GOAL OF THE EXERCISE » Would you write out, exactly as they stand, all lines from the one containing "Definition PTRDIFF_MIN : Z := - 2 ^ 63." through the end of the listing below, and only those?

RECORD EXTRACTS »
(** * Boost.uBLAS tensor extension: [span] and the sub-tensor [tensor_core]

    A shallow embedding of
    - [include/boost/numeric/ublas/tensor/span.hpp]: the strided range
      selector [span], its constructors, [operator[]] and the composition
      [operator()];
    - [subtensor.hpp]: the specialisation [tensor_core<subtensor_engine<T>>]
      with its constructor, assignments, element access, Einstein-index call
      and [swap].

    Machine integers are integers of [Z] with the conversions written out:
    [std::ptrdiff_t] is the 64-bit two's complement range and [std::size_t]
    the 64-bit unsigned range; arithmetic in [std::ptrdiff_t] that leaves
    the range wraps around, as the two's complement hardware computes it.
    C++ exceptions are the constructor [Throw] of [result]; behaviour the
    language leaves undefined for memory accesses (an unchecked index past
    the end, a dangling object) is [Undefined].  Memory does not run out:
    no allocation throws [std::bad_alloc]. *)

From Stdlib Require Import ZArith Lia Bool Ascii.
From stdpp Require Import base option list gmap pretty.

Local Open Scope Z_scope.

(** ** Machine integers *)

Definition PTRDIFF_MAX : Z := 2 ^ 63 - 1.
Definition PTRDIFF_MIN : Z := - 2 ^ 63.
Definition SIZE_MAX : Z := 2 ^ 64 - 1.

TASK ANSWER »
Definition PTRDIFF_MIN : Z := - 2 ^ 63.
Definition SIZE_MAX : Z := 2 ^ 64 - 1.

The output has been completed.